My first stop was he-man.org, where I confirmed for myself that Mr. Raddatz was indeed one of the many animators who worked on the He-Man cartoons. I also discovered his first name: Virgil. From there, I searched on “Virgil Raddatz,” and found the following:

“VIRGIL RADDATZ died on May 9, 2003. From 1954 until 1989, he worked as an animator for Warners, DePatie-Freleng, Filmation, UPA, Ruby-Spears, Hanna-Barbera and Filmation.”

That, and numerous cartoon credits, were the only signs of Virgil Raddatz on the web. It saddened me to think that this figure who loomed so large to me and my friends ended up as merely a blip on the webscape. Thirty-five years of effort, from a man talented enough to succeed in the animation biz, and what was his legacy? Credit shared with crowds of other obscure talents? He probably meant plenty to his family and friends, but I couldn’t help thinking his skills deserved a better showing.

While mulling over Mr. Raddatz, I happened to watch Disney’s The Little Mermaid. At the movie’s end, after the more prominent credits rolled by, a tiny name jumped out at me: Mark Kalesniko. Kalesniko is an artist I remembered from his work in comic books. After his initial efforts at Disney, Kalesniko apparently moved back home to Canada, where he recorded his struggles as a ‘failed’ animator and aspiring gallery artist in a graphic novel called “ALEX.” Kaleskino’s cartooning voice is unique, and ALEX is a barrel of frantic excellence tumbling over the Niagara of weaker autobio and roman a clef comics that have flooded the scene.

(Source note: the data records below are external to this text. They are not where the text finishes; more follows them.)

(* ===== verification/McpHttp.v ===== *)
(** [src/plugins/tools/mcp_tools/transport_streamable_http.c] and what the
    network transports share: the queue of received messages, and the request
    that carries a message to the server. [network n r] gives the events of
    the connection of the n-th request up to its end ([mg_mgr_free] ends what
    is left), [None] when it cannot be made; [error_text] is what the library
    says of an error. Allocations succeed. *)
From S2P Require Import Prelude CStr Json Common Mcp McpStdio ProviderAsync Protobuf DingTalkWs Mongoose MongooseHttp ChannelHttp.
Open Scope nat_scope.

(** ** The queue: texts with a newline between them *)

Definition queue_append (buffer msg : cstr) : cstr :=
  match msg with
  | [] => buffer
  | _ => match buffer with [] => msg | _ => buffer ++ [ch_nl] ++ msg end
  end.

Definition queue_pop (buffer : cstr) : option (cstr * cstr) :=
  match buffer with
  | [] => None
  | _ => match strchr buffer ch_nl with
         | Some i => Some (take i buffer, drop (i + 1) buffer)
         | None => Some (buffer, [])
         end
  end.

(** A text is queued as it is printed; one that does not parse is dropped. *)
Definition enqueue_json (buffer text : cstr) : cstr :=
  match text with
  | [] => buffer
  | _ => match cJSON_Parse text with
         | None => buffer
         | Some j => queue_append buffer (default text (cJSON_PrintUnformatted j))
         end
  end.

(** ** A request *)

Definition is_reserved_http_header (key : cstr) : bool := strcasecmp_eq key $"Host" || strcasecmp_eq key $"Content-Length".
Definition custom_headers (headers : list (cstr * cstr)) : cstr :=
  headers ≫= fun '(k, v) => if is_reserved_http_header k then [] else k ++ $": " ++ v ++ crlf.

Definition line_of (l : cstr) : cstr := l ++ crlf.

(** [get_header_value_ci] into a block of 1024 bytes. *)
Definition get_header_value_ci (hm : HttpMessage) (name : cstr) : option cstr :=
  truncate_to 1024 <$> mg_http_get_header hm name.

(** [MCPSSEPostContext] and [MCPStreamableHttpPostContext]; the first has no
    content type. *)
Record PostContext := mkPost { pc_done : bool; pc_ok : bool; pc_status : Z; pc_error : cstr; pc_body : option cstr; pc_session : option cstr; pc_type : cstr }.
Definition post_start : PostContext := mkPost false false 0 [] None None [].

Definition status_ok (status : Z) : bool := (200 <=? status)%Z && (status <? 300)%Z.
Definition nonempty_or (o : option cstr) (d : option cstr) : option cstr := match o with Some (_ :: _) => o | _ => d end.

Section Post.
Context (error_text : cstr).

Apart from any question of the relative merits of The Little Mermaid, ALEX, or He-Man, Kalesniko’s efforts showed me a distinct advantage of comics over animation. With one book, he achieved among thousands of readers what Mr. Raddatz only achieved among the small handful whose lives he touched more directly. Namely, a shelf in their minds with his name on it. I only wish Mr. R. — and countless other animators — had gotten a similar opportunity. He-Man and Disney cartoons may be awesome, but what more individual riches have we missed out on?

One thought on “Vive les comics.

  1. Yeah, animation tends to obscure its many contributors. Too “team effort.” One of the reasons I prefer making comics: they offer a more direct rapport with the reader.